You’ve Got Mail!

 僕にももう四十歳が近づいてきているから、あの頃のことは二十年前と言わなきゃならない。猫も杓子も携帯、携帯、で、今はガラパゴスなどと揶揄されている旧タイプの携帯をみんなが持っていて、連絡手段のほとんどが携帯電話になりはじめた時期。今はLINEとかSNSのDM機能とかがなりかわっているらしいけど、当時は携帯電話のメール機能が最先端だった。カメラつきとか、二つ折りとか、そんなのがトレンドとして持てはやされていたあの頃、メル友、という言葉が世に出てはぶりをきかせて、そしていつの間にか聞かなくなった。
 当時の僕も、携帯を持っていた。でも、始終携帯を触っていて、暇さえあればメールしているみたいな年頃の女の子と違って、僕の携帯は単なる連絡用で、せいぜい、友達と待ち合わせするとか、親に帰宅が遅くなることを教えるとか、そんな程度にしか使っていなかった。彼女でもいれば違ったんだろうけど。

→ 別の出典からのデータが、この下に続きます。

(** A record that was downloaded and has no descriptor: its turn prints
    the line of line 154 and raises in Create. *)
Lemma annotate_create_run len d id w :
  d !! "dataset_id" = Some (JStr id) →
  exists_in w (datasets_directory_path ++ "/dataset-" ++ id) = true →
  exists_in w ((datasets_directory_path ++ "/dataset-" ++ id) ++ "/dataset.json") = false →
  ∃ e, annotate len (JDict d) w
       = (inl e, mkWorld (dirs w) (files w)
                   (trace w ++ [Printed ("Annotating dataset: " ++ id
                                         ++ " creating the json file")])).
Proof.
  intros Hid Hdir Hjson.
  rewrite (annotate_paths len d id) by done. cbv zeta.
  erewrite bind_inr by reflexivity. rewrite Hdir.
  erewrite bind_inr by reflexivity. rewrite Hjson. unfold negb.
  erewrite bind_inr by reflexivity.
  apply createDatasetJSONFile_raises.
Qed.

Lemma main_loop len c records w :
  json_datasets_list_path ∉ dirs w →
  files w !! json_datasets_list_path = Some (Document (JDict c)) →
  c !! "datasets" = Some (JList records) →
  main len w
  = (for_each records (annotate len);; Os.print "END ANNOTATION")
      (mkWorld (dirs w) (files w) (trace w ++ [Printed "START ANNOTATION"])).
Proof.
  intros Hdir Hfile Hrecords. unfold main.
  erewrite bind_inr by by apply load_run.
  erewrite bind_inr by reflexivity.
  erewrite bind_inr by (rewrite lift_run; simpl; by rewrite Hrecords).
  erewrite bind_inr by (rewrite lift_run; reflexivity).
  reflexivity.
Qed.

(** X18: a catalog none of whose records was downloaded: the run goes
    through every record, raises nothing, prints its first and its last
    line and nothing between, and leaves every directory and file as it
    is. *)
Theorem main_nothing_downloaded len c records w :
  json_datasets_list_path ∉ dirs w →
  files w !! json_datasets_list_path = Some (Document (JDict c)) →
  c !! "datasets" = Some (JList records) →
  Forall (not_downloaded w) records →
  main len w
  = (inr tt, mkWorld (dirs w) (files w)
               (trace w ++ [Printed "START ANNOTATION"; Printed "END ANNOTATION"])).
Proof.
  intros Hdir Hfile Hrecords Hskip.
  rewrite (main_loop len c records) by done.
  erewrite bind_inr by (apply for_each_skip; exact Hskip).
  unfold Os.print. simpl. by rewrite <- app_assoc.
Qed.
(** X1.  The exit of the program.  It returns 0 exactly when it is given one
    argument, the network loads, the video opens, the segment is created and
    attached, and the inference succeeds on every frame.  It returns -1
    exactly when the argument count is wrong or one of the three start-up
    calls fails.  In every other case, a network that does not load or an
    inference that throws, it ends by an exception. *)
Theorem program_exit_code fmul forward argc net_loads env :
  let out := snd (program fmul forward argc net_loads env) in
  let all_inferred :=
    Forall (fun frame => is_Some (forward frame)) (video env) in
  (out = Returned 0 <->
   argc = 2 /\ net_loads = true /\ starts env /\ all_inferred) /\
  (out = Returned (-1) <->
   argc <> 2 \/ (net_loads = true /\ ~ starts env)) /\
  (out = Terminated <->
   argc = 2 /\ (net_loads = false \/ (starts env /\ ~ all_inferred))).
Proof.
  intros out all_inferred. subst out all_inferred. unfold program.
  rewrite (stream_all_succeed fmul forward (video env) 0), starts_bools.
  destruct (Z.eqb_spec argc 2) as [Hargc | Hargc]; simpl;
    [ | split; [ | split ]; split; intros H; settle ].
  destruct net_loads; simpl;
    [ | split; [ | split ]; split; intros H; settle ].
  rewrite main_outcome.
  destruct (video_opens env && shmget_succeeds env && shmat_succeeds env);
    [ destruct (snd (stream fmul forward (video env) 0)) as [r | ] | ];
    (split; [ | split ]; split; intros H; settle).
Qed.

(** X2.  A run in which a start-up call fails returns -1 and does nothing
    but, at most, the [shmget]: it attaches nothing, writes nothing and
    detaches nothing, and a segment that is already there is left exactly
    as it was. *)
Theorem failed_start_leaves_segment fmul forward env g :
  ~ starts env ->
  snd (main fmul forward env) = Returned (-1) /\
  Forall (fun e => e = Ev_shmget) (fst (main fmul forward env)) /\
  (length (fst (main fmul forward env)) <= 1)%nat /\
  seg_attached (run_segment g (fst (main fmul forward env))) = seg_attached g /\
  (seg_exists g = true -> run_segment g (fst (main fmul forward env)) = g).
Proof.
  intros Hs. rewrite starts_bools in Hs. unfold main.
  destruct (video_opens env); simpl.
  2:{ repeat split; auto. }
  destruct (shmget_succeeds env); simpl.
  2:{ repeat split; auto. }
  destruct (shmat_succeeds env); simpl.
  { exfalso. apply Hs. reflexivity. }
  split; [ reflexivity | split; [ repeat constructor | split; [ lia | ] ] ].
  unfold run_segment. simpl. destruct g as [[ | ] att d]; simpl; auto.
  split; [ reflexivity | discriminate ].
Qed.

Lemma failed_start_leaves_segment_witness :
  let env := mkEnvironment true true false [good_frame] in
  let g := mkSegment true false zeroed in
  ~ starts env /\
  run_segment g (fst (main Qmult demo_forward env)) = g.
Proof.
  intros env g.
  assert (Hs : ~ starts env) by (intros (_ & _ & H); discriminate H).
  split; [ exact Hs | ].
  destruct (failed_start_leaves_segment Qmult demo_forward env g Hs)
    as (_ & _ & _ & _ & H).
  apply H. reflexivity.
Defined.

(** ** Bounds of the record *)

Lemma copy_loop_in_bounds indices rects confidences (n : nat) :
  (n <= CAPACITY)%nat ->
  Forall store_in_bounds (copy_loop indices rects confidences n).
Proof.
  intros Hn. apply Forall_forall. intros s Hs.
  apply (list_elem_of_fmap_2 store_loc) in Hs.
  apply copy_loop_locs in Hs as (i & f & Hloc & Hi).
  destruct s as [v | v | j g v | b]; try discriminate Hloc.
  injection Hloc as -> _. simpl. lia.
Qed.

Lemma publish_stores_in_bounds frameCount indices rects confidences :
  Forall store_in_bounds (publish_stores frameCount indices rects confidences).
Proof.
  unfold publish_stores.
  constructor; [ exact I | constructor; [ apply capped_range | ] ].
  apply copy_loop_in_bounds. rewrite capped_nat. lia.
Qed.

Lemma stream_in_bounds fmul forward frames : forall frameCount,
  Forall event_in_bounds (fst (stream fmul forward frames frameCount)).
Proof.
  induction frames as [ | frame rest IH ]; intros frameCount.
  - constructor.
  - rewrite stream_cons.
    destruct (forward frame) as [outs | ]; [ | constructor ].
    cbn [fst]. apply Forall_app. split; [ | apply IH ].
    apply Forall_fmap. unfold frame_stores.
    exact (publish_stores_in_bounds _ _ _ _).
Qed.

Lemma main_in_bounds fmul forward env :
  Forall event_in_bounds (fst (main fmul forward env)).
Proof.
  pose proof (stream_in_bounds fmul forward (video env) 0) as Hs.
  unfold main.
  destruct (video_opens env); [ | constructor ].
  destruct (shmget_succeeds env); [ | constructor ].
  destruct (shmat_succeeds env); simpl negb; cbv iota;
    [ | repeat constructor ].
  destruct (stream fmul forward (video env) 0) as [evs [r | ]]; cbn [fst] in *.
  - apply Forall_app. split; [ repeat constructor | ].
    apply Forall_app. split; [ exact Hs | repeat constructor ].
  - apply Forall_app. split; [ repeat constructor | exact Hs ].
Qed.

(** X3.  No run of the program writes outside the record: every store into
    [boxes] goes to an entry below 50, and every value stored into
    [num_detections] lies between 0 and 50. *)
Theorem stores_stay_in_record fmul forward argc net_loads env :
  Forall event_in_bounds (fst (program fmul forward argc net_loads env)).
Proof.
  unfold program.
  destruct (argc =? 2); simpl; [ | constructor ].
  destruct net_loads; simpl; [ | constructor ].
  apply main_in_bounds.
Qed.

Lemma apply_store_well_formed sd s :
  store_in_bounds s -> well_formed sd -> well_formed (apply_store sd s).
Proof.
  unfold well_formed.
  destruct s as [v | v | i f v | b]; simpl; intros Hs [Hn Hl]; auto.
  rewrite length_alter. auto.
Qed.

Lemma apply_stores_well_formed ss : forall sd,
  Forall store_in_bounds ss -> well_formed sd ->
  well_formed (apply_stores sd ss).
Proof.
  induction ss as [ | s ss IH ]; intros sd Hall Hwf; [ exact Hwf | ].
  apply Forall_cons in Hall as [Hs Hall].
  change (apply_stores sd (s :: ss)) with (apply_stores (apply_store sd s) ss).
  apply IH; [ exact Hall | ]. apply apply_store_well_formed; assumption.
Qed.

Lemma zeroed_well_formed : well_formed zeroed.
Proof. split; [ simpl; lia | reflexivity ]. Qed.

Lemma main_stores_in_bounds fmul forward env ss fin :
  fst (main fmul forward env) =
    [Ev_shmget; Ev_shmat; Ev_memset] ++ map Ev_store ss ++ fin ->
  Forall store_in_bounds ss.
Proof.
  intros Hev.
  pose proof (main_in_bounds fmul forward env) as Hall.
  rewrite Hev in Hall.
  apply Forall_app in Hall as [_ Hall]. apply Forall_app in Hall as [Hall _].
  change (map Ev_store ss) with (Ev_store <$> ss) in Hall.
  rewrite Forall_fmap in Hall. exact Hall.
Qed.
(** X11.  In any store a history of requests leads to, for a connection
    row [c]: [reject_connection] by anyone but its receiver is refused
    as [Forbidden]; by the receiver when the row is not Pending it is
    refused as [InvalidState]; both write nothing.  By the receiver of a
    Pending row it rewrites that row, and only its status, to
    Rejected.  An id no row has is answered 404. *)
Theorem reject_connection_contract
    (h : list (Z * Request)) (user : nat) (c : Connection) :
  let s := serve empty_store h in
  c ∈ connections s →
  let out := reject_connection s user (connection_pk c) in
  (receiver c ≠ user → out.1 = s ∧ reasons out.2 = [Forbidden]) ∧
  (receiver c = user → status c ≠ PENDING →
   out.1 = s ∧ reasons out.2 = [InvalidState]) ∧
  (receiver c = user → status c = PENDING →
   out.1 = set_connections (replace_row (Connection_set_status REJECTED c)) s ∧
   out.2 = flash to_discover INFO request_rejected ∧
   Connection_set_status REJECTED c ∈ connections out.1) ∧
  (∀ id, get_connection s id = None →
         reject_connection s user id = (s, Http404)).
Proof.
  intros s Hc out. subst out.
  pose proof (history_ledger h) as Hok. fold s in Hok.
  unfold reject_connection. rewrite (get_connection_elem s c Hok Hc).
  split; [| split; [| split]].
  - intros Hne. by rewrite bool_decide_eq_false_2.
  - intros Heq Hst. rewrite bool_decide_eq_true_2 by done. simpl.
    by rewrite bool_decide_eq_false_2.
  - intros Heq Hst. rewrite !bool_decide_eq_true_2 by done. simpl.
    rewrite (Connection_save_same_pair s c) by
      (try done; apply Connection_between_spec; simpl; auto).
    simpl. split; [done |]. split; [done |]. by apply (replace_row_elem c).
  - intros id ->. done.
Qed.

Lemma find_between_elem (s : Store) (a b : nat) (c : Connection) :
  ledger_ok s → c ∈ connections s → Connection_between a b c = true →
  find (Connection_between a b) (connections s) = Some c.
Proof.
  intros Hok Hc Hbetween.
  destruct (find (Connection_between a b) (connections s)) as [e |] eqn:Hf.
  - apply find_elem_of in Hf as [He Hbe]. f_equal. symmetry.
    apply (conn_pair_unique _ _ _ Hok); try done.
    apply Connection_between_spec.
    apply Connection_between_spec in Hbe, Hbetween.
    destruct Hbetween as [[<- <-] | [<- <-]]; destruct Hbe as [[? ?] | [? ?]]; auto.
  - rewrite (find_None_elem_of _ _ Hf c Hc) in Hbetween. discriminate.
Qed.

(** X12.  In any store a history of requests leads to, asking for a
    connection to a user one already has a row with, in either
    direction, never adds a row: an Accepted row answers
    [AlreadyConnected], a Pending row sent by the caller answers
    [RequestAlreadySent], a Pending row sent by the other user answers
    [IncomingRequestExists], and the store is left as it was. *)
Theorem send_connection_existing
    (h : list (Z * Request)) (user id : nat) (c : Connection) :
  let s := serve empty_store h in
  c ∈ connections s →
  Connection_between user id c = true →
  status c ≠ REJECTED →
  let out := send_connection s user id in
  out.1 = s ∧
  reasons out.2
    = [match status c with
       | ACCEPTED => AlreadyConnected
       | _ => if decide (sender c = user) then RequestAlreadySent
              else IncomingRequestExists
       end] ∧
  level_of out.2 = Some INFO.
Proof.
  intros s Hc Hbetween Hstatus out. subst out.
  pose proof (history_ledger h) as Hok. fold s in Hok.
  pose proof Hbetween as Hends. apply Connection_between_spec in Hends.
  destruct (conn_users _ _ _ Hok c Hc) as [Hs Hr].
  pose proof (conn_not_self _ _ _ Hok c Hc) as Hne.
  destruct (conn_not_blocked _ _ _ Hok c Hc) as [Hb1 Hb2].
  assert (id ∈ users s) as Hid by (destruct Hends as [[<- <-] | [<- <-]]; done).
  assert (user ≠ id) as Hui by (destruct Hends as [[<- <-] | [<- <-]]; congruence).
  assert (Block_exists_between s user id = false) as Hnb.
  { unfold Block_exists_between, Block_exists. apply orb_false_iff.
    split; apply bool_decide_eq_false;
      destruct Hends as [[<- <-] | [<- <-]]; done. }
  unfold send_connection.
  rewrite (bool_decide_eq_true_2 _ Hid), Hnb, (bool_decide_eq_false_2 _ Hui).
  simpl. rewrite (find_between_elem s user id c Hok Hc Hbetween).
  destruct (status c); [| done | done].
  case_bool_decide; case_decide; done.
Qed.

(** X13.  Whatever the store, a request to an existing user with whom
    the caller has no row in either direction, who is not the caller and
    with whom no block exists either way, creates one Pending row from
    the caller to that user, in front of the table, under the key that
    follows the last one the id sequence handed out; that key becomes
    the last one handed out and nothing else changes.  In a store that
    a history of requests leads to, every key in the table is below the
    new one, whatever rows were deleted in between. *)
Theorem send_connection_new (s : Store) (user id : nat) :
  id ∈ users s →
  user ≠ id →
  Block_exists_between s user id = false →
  (∀ c, c ∈ connections s → Connection_between user id c = false) →
  let out := send_connection s user id in
  let row := mkConnection (S (connection_seq s)) user id PENDING in
  out.2 = flash to_discover SUCCESS (connection_request_sent id) ∧
  connections out.1 = row :: connections s ∧
  connection_seq out.1 = S (connection_seq s) ∧
  users out.1 = users s ∧ profiles out.1 = profiles s ∧
  activities out.1 = activities s ∧ participants out.1 = participants s ∧
  reports out.1 = reports s ∧ blocks out.1 = blocks s ∧
  ratings out.1 = ratings s ∧
  (∀ h, s = serve empty_store h →
     ∀ c, c ∈ connections s → (connection_pk c < connection_pk row)%nat).
Proof.
  intros Hid Hne Hnb Hnone out row. subst out.
  assert (find (Connection_between user id) (connections s) = None) as Hfind.
  { destruct (find _ (connections s)) as [e |] eqn:Hf; [| done].
    apply find_elem_of in Hf as [He Hbe]. by rewrite (Hnone e He) in Hbe. }
  assert (Connection_create s user id PENDING
            = Ok (set_connection_seq (λ _, S (connection_seq s))
                    (set_connections (cons row) s)))
    as Hcreate.
  { unfold Connection_create, new_connection_pk. fold row.
    replace (Connection_constraints_hold (connections s) row) with true; [done |].
    symmetry. unfold Connection_constraints_hold. simpl.
    rewrite (bool_decide_eq_false_2 _ Hne). simpl.
    apply negb_true_iff, not_true_iff_false.
    intros (x & Hx%list_elem_of_In & Hsame)%existsb_exists.
    apply andb_true_iff in Hsame as [Hxs%bool_decide_eq_true Hxr%bool_decide_eq_true].
    specialize (Hnone x Hx). apply Connection_between_false in Hnone. auto. }
  unfold send_connection.
  rewrite (bool_decide_eq_true_2 _ Hid), Hnb, (bool_decide_eq_false_2 _ Hne).
  simpl. rewrite Hfind, Hcreate. simpl.
  split_and!; try done.
  intros h -> c Hc. apply (history_keys h) in Hc. lia.
Qed.

(** ** Blocks *)

Lemma send_connection_blocked (s : Store) (a b : nat) :
  Block_exists_between s a b = true → b ∈ users s →
  send_connection s a b = (s, flash to_discover ERROR connection_not_allowed).
Proof.
  intros Hblock Hb. unfold send_connection.
  by rewrite (bool_decide_eq_true_2 _ Hb), Hblock.
Qed.

Lemma join_activity_blocked (s : Store) (a b id : nat) (act : Activity) (now : Z) :
  Block_exists_between s a b = true →
  activities s !! id = Some act → creator act = b →
  join_activity s a id now
    = (s, flash to_discover ERROR cannot_join_this_activity).
Proof.
  intros Hblock Hact <-. unfold join_activity. by rewrite Hact, Hblock.
Qed.

Lemma rate_user_blocked (s : Store) (a b id : nat) (req : Request) (now : Z) :
  Block_exists_between s a b = true →
  (rate_user s a id b req now).1 = s.
Proof.
  intros Hblock.
  destruct (rate_user_store s a id b req now)
    as [Hs | (r & <- & <- & _ & Hacc & _)]; [done |].
  destruct Hacc as (_ & _ & _ & _ & _ & act & _ & _ & _ & _ & Hnb). congruence.
Qed.

Lemma Block_exists_between_sym (s : Store) (a b : nat) :
  Block_exists_between s b a = Block_exists_between s a b.
Proof. unfold Block_exists_between. apply orb_comm. Qed.
(** Printing the number a digit string stands for gives the string
    back, when it has no superfluous leading zero. *)
Lemma digits_fuel_of_digits (s : string) :
  s <> "" -> str_forall is_digit s = true -> leading_zero s = false ->
  forall (fuel : nat) (acc : string),
    (String.length s <= S fuel)%nat ->
    digits_fuel (S fuel) (digits_number s) acc = (s ++ acc)%string.
Proof.
  induction s as [|s c IH] using string_snoc_ind; [congruence|].
  intros _ Hd Hz fuel acc Hf.
  apply str_forall_snoc in Hd. destruct Hd as [Hs Hc].
  destruct (is_digit_facts c Hc) as (_ & _ & _ & _ & Hv).
  rewrite digits_number_snoc, digits_fuel_step.
  destruct s as [|x r].
  - change (digits_number "") with 0. rewrite Z.mul_0_r, Z.add_0_l.
    replace (digit_val c <? 10) with true by (symmetry; apply Z.ltb_lt; lia).
    rewrite Z.mod_small by lia. now rewrite digit_char_digit_val.
  - change (String x r ++ String c "")%string with (String x (r ++ String c ""))%string in Hz, Hf.
    rewrite leading_zero_snoc in Hz.
    pose proof (digits_number_lower x r Hs Hz) as Hl.
    assert (P : 0 < 10 ^ Z.of_nat (String.length r))
      by (apply Z.pow_pos_nonneg; lia).
    replace (10 * digits_number (String x r) + digit_val c <? 10) with false
      by (symmetry; apply Z.ltb_ge; lia).
    replace ((10 * digits_number (String x r) + digit_val c) / 10)
      with (digits_number (String x r))
      by (apply (Z.div_unique _ 10 _ (digit_val c)); lia).
    replace ((10 * digits_number (String x r) + digit_val c) mod 10)
      with (digit_val c)
      by (apply (Z.mod_unique _ 10 (digits_number (String x r))); lia).
    rewrite digit_char_digit_val by assumption.
    cbn [String.length] in Hf. rewrite length_snoc in Hf.
    destruct fuel as [|fuel]; [lia|].
    rewrite IH; [|discriminate|assumption|now apply leading_zero_head|cbn; lia].
    rewrite append_assoc. reflexivity.
Qed.
(** X18 at an order that names the IPA twice. *)
Lemma calculateOrderTotals_lines_witness :
  exists r,
    calculateOrderTotals
      [ OrderLine.mk (CatalogItem.id Sample.ipa) 1%float;
        OrderLine.mk (CatalogItem.id Sample.ipa) 2%float ] (catalog Sample.stores)
    = Return r /\
    map OrderItem.itemId (items r) = [CatalogItem.id Sample.ipa; CatalogItem.id Sample.ipa] /\
    map OrderItem.quantity (items r) = [1%float; 2%float].
Proof.
  assert (exists r,
            calculateOrderTotals
              [ OrderLine.mk (CatalogItem.id Sample.ipa) 1%float;
                OrderLine.mk (CatalogItem.id Sample.ipa) 2%float ] (catalog Sample.stores)
            = Return r) as [r Hr] by (eexists; vm_compute; reflexivity).
  exists r. split; [exact Hr|].
  destruct (calculateOrderTotals_lines _ _ r Hr) as (_ & Hids & Hqty & _). auto.
Defined.

(** ** Invariants of the stores *)

Lemma keyed_seeded (l : list CatalogItem.t) :
  forall c : gmap string CatalogItem.t,
    map_Forall (fun k item => CatalogItem.id item = k) c ->
    map_Forall (fun k item => CatalogItem.id item = k)
      (fold_left (fun c item => <[CatalogItem.id item := item]> c) l c).
Proof.
  induction l as [|item l IH]; intros c Hc; simpl; [exact Hc|].
  apply IH. by apply map_Forall_insert_2.
Qed.

Lemma keyed_initial gen now : Observe.keyed (initial gen now).
Proof.
  split; [|split]; cbn [initial catalog orders promotions].
  - apply keyed_seeded, map_Forall_empty.
  - apply map_Forall_empty.
  - apply map_Forall_empty.
Qed.

Lemma keyed_handle cfg env st req :
  Observe.keyed st -> Observe.keyed (after (handle cfg env st req)).
Proof.
  intros (Hc & Ho & Hp).
  destruct req; unfold handle, guarded, unauthorized, create_item, update_item,
    delete_item, update_price, create_promotion, publish_menu, create_order,
    fail, reply, after;
    open_route; (split; [|split]); cbn [fst snd catalog orders promotions];
    try assumption;
    first [ apply map_Forall_insert_2; [|assumption];
            first [ reflexivity
                  | match goal with
                    | H : catalog st !! _ = Some _ |- _ => exact (Hc _ _ H)
                    end ]
          | by apply map_Forall_delete ].
Qed.

(** X19.  At every moment of the life of the server, each catalog item,
    each order and each promotion is filed under its own identifier: the
    key of an entry and the [id] inside it never part, whatever requests
    have been served. *)
Theorem stores_keyed_by_id
    (cfg : Config) (gen : nat -> string) (now : Date) (reqs : list (Env * Request)) :
  Observe.keyed (run cfg (initial gen now) reqs).
Proof.
  generalize (keyed_initial gen now). generalize (initial gen now).
  induction reqs as [|[env req] reqs IH]; intros st Hst; simpl; [exact Hst|].
  apply IH, keyed_handle, Hst.
Qed.

(** X19 after the creation of an item on a server whose five seed items got
    the identifiers [item-0] to [item-4]. *)
Lemma stores_keyed_by_id_witness :
  Observe.keyed
    (run Sample.hooked (initial (fun i => "item-" +:+ digits_of (Z.of_nat i)) Sample.noon)
       [ (Sample.env,
          POST_catalog_items (Some "pos-sim-dev-key")
            (CreateItemRequest.mk (Some "Tap Water") (Some "Soft")
               (Some 1%float) (Some 0%float) (Some 2%float) None)) ]).
Proof. apply stores_keyed_by_id. Defined.

Lemma well_formed_order_of env found lines catalog :
  lines <> [] ->
  resolved catalog lines found ->
  Observe.well_formed (order_of env found lines).
Proof.
  intros Hne Hres. unfold Observe.well_formed, order_of.
  cbn [Order.status Order.items Order.subtotal].
  split; [reflexivity|]. split; [|split].
  - destruct Hres; [done | discriminate].
  - clear Hne. induction Hres; simpl; constructor; auto.
  - by rewrite subtotals_of_order_items.
Qed.
Lemma parse_terminates_witness :
  (∀ raw n rest,
     parse_step (NewParser "{{" "}}") raw = Recurse n rest →
     String.length rest < String.length raw) ∧
  (∀ raw fuel,
     String.length raw < fuel →
     parse_fuel (NewParser "{{" "}}") fuel raw =
     Some (parse (NewParser "{{" "}}") raw)) ∧
  (∀ raw, parse (NewParser "{{" "}}") raw ≠ Panic).
Proof.
  apply (parse_terminates (NewParser "{{" "}}")); simpl; discriminate.
Defined.

(** C2, as stated: for every delimiter pair, a start delimiter outside the
    closed placeholders that no end delimiter follows makes [Parse] fail.
    It does not hold for the empty start delimiter, which [Parse] never
    takes for the opening of a placeholder: with the delimiters [""] and
    ["}}"], the text ["a"] has the start delimiter at its beginning and no
    end delimiter, and parses into the literal ["a"]
    ([Parse_empty_start_delimiter]). *)
Lemma unterminated_fails_not_for_every_pair :
  ¬ (∀ (p : parser) (pre : string) (ns : list node) (lit rest : string),
       closed p pre ns →
       only_at_end (startDelim p) lit →
       Contains rest (endDelim p) = false →
       Parse p (pre +:+ lit +:+ startDelim p +:+ rest) =
       Err (ErrTagNotClosed (endDelim p))).
Proof.
  intros H.
  specialize (H (NewParser "" "}}") "" [] "" "a"
                (closed_nil _) (only_at_end_nil _) eq_refl).
  discriminate H.
Qed.

(** C2, amended: for every non-empty start delimiter and every end
    delimiter, when the text is a sequence of closed placeholders, then
    literal text, then a start delimiter that no end delimiter follows,
    [Parse] fails with the tag-not-closed error that carries the end
    delimiter. *)
Theorem unterminated_fails (p : parser) (pre : string) (ns : list node)
    (lit rest : string) :
  startDelim p ≠ "" →
  closed p pre ns →
  only_at_end (startDelim p) lit →
  Contains rest (endDelim p) = false →
  Parse p (pre +:+ lit +:+ startDelim p +:+ rest) =
  Err (ErrTagNotClosed (endDelim p)).
Proof.
  intros Hstart Hcl Hlit Hrest.
  assert (endDelim p ≠ "") as Hend.
  { intros Heq. rewrite Heq, Contains_empty in Hrest. done. }
  unfold Parse.
  rewrite (parse_closed p Hstart pre ns _ Hend Hcl).
  rewrite parse_lit, parse_unclosed by done. done.
Qed.

Lemma unterminated_fails_witness :
  Parse (NewParser "{{" "}}") "a={{x}};b={{path/to/secret" =
  Err (ErrTagNotClosed "}}").
Proof.
  apply (unterminated_fails (NewParser "{{" "}}") "a={{x}}"
           [val "a="; key "x"] ";b=" "path/to/secret").
  - discriminate.
  - apply (closed_group (NewParser "{{" "}}") "a=" "x" "" []).
    + apply only_at_end_Index. reflexivity.
    + apply only_at_end_Index. reflexivity.
    + apply closed_nil.
  - apply only_at_end_Index. reflexivity.
  - reflexivity.
Defined.

(** An empty start delimiter opens nothing: the templates [parse] makes
    with it have no key node.  The start delimiters that open a
    placeholder are the non-empty ones. *)
Lemma empty_start_opens_nothing (p : parser) n raw ns :
  startDelim p = "" → String.length raw < n → parse p raw = OK ns →
  ∀ s, key s ∉ ns.
Proof.
  intros Hstart. revert raw ns.
  induction n as [|n IH]; intros raw ns Hlen Hparse; [lia|].
  destruct (parse_cases p raw)
    as [(_ & _ & Hp)|[(_ & Hp)|[(a & b & Hraw & Ha & Hp)|(b & _ & Hne & _)]]].
  - congruence.
  - rewrite Hp in Hparse. injection Hparse as <-. apply lit_nodes_key_free.
  - rewrite Hp in Hparse.
    destruct (parse p (startDelim p +:+ b)) as [tail| |] eqn:Htail; [|done..].
    injection Hparse as <-. intros s [[=]|Hin]%elem_of_cons.
    apply (IH (startDelim p +:+ b) tail) in Hin; [done| |done].
    rewrite Hraw, !str_length_app in Hlen. rewrite str_length_app.
    destruct a; [done|]. simpl in Hlen. lia.
  - done.
Qed.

 そう思っていたある日、僕の携帯に、知らないアドレスからメールが着ていた。
「はじめまして、佐渡くんのことを知ってる女子です。もっと仲良くなりたくてメールしてみました」
 当時の僕、いや俺は普通にムカついた。ので、そのまま返信した。今思えば、返信しなけりゃよかったんだけど、でも、ただの迷惑メールにしては、なんで俺の名前知ってんだよ、ってことだ。少なくとも、アドレスと名前とセットで知られているわけだから、誰かから聞いたとかでないと、辻褄があわない。
「お前、誰だよ」
「佐渡くんのこと知ってる女子。アドレス、知ったからもっと仲良くなりたくて。恥ずかしくて、まだ言えない」
「なんでアドレス知ってんだよ。教えろよ」
「いつも男子とばかり話してるから……。メールなら話せるかなと思って」
 当時のメル友というのは、普通にメールをやりとりする友達を指すのではなく、はじめからメール友達を探す目的で知り合ったりすることも多かったようだ。まるっきりの初対面同士で。ちょうど、こんな風にだろうか。
「別に男子とばかり話してるわけじゃない。普通に話しかけられれば返事するし」
「本当? でも、まだ勇気出ないな。メールするだけでもドキドキしちゃうのに」
 最初に返事をしてしまったのが悪かったんだろう。いつの間にか、相手のペースに飲まれていた。女子とメールしてる。年頃の男子のウブな心がざわめきだすのに、そう時間はかからなかったのだ。
「もう寝ちゃったかな?」
「まだ起きてる」
「嬉しい。お話してくれる?」
 いつの間にか、顔も知らないメールの相手と、毎日のようにやりとりしていた。
「もう寝る」
「おやすみなさい。明日またね」
 そういう自覚はなかったのだけど、今思えば浮かれていたんだと思う。妹に、
「兄ちゃん、なんか嬉しそうだよ。いいことあった?」
と聞かれた。別になんもねーよ、と答えていたけど、内心、やっぱり表に出てるんだなぁってちょっとあせったっけ。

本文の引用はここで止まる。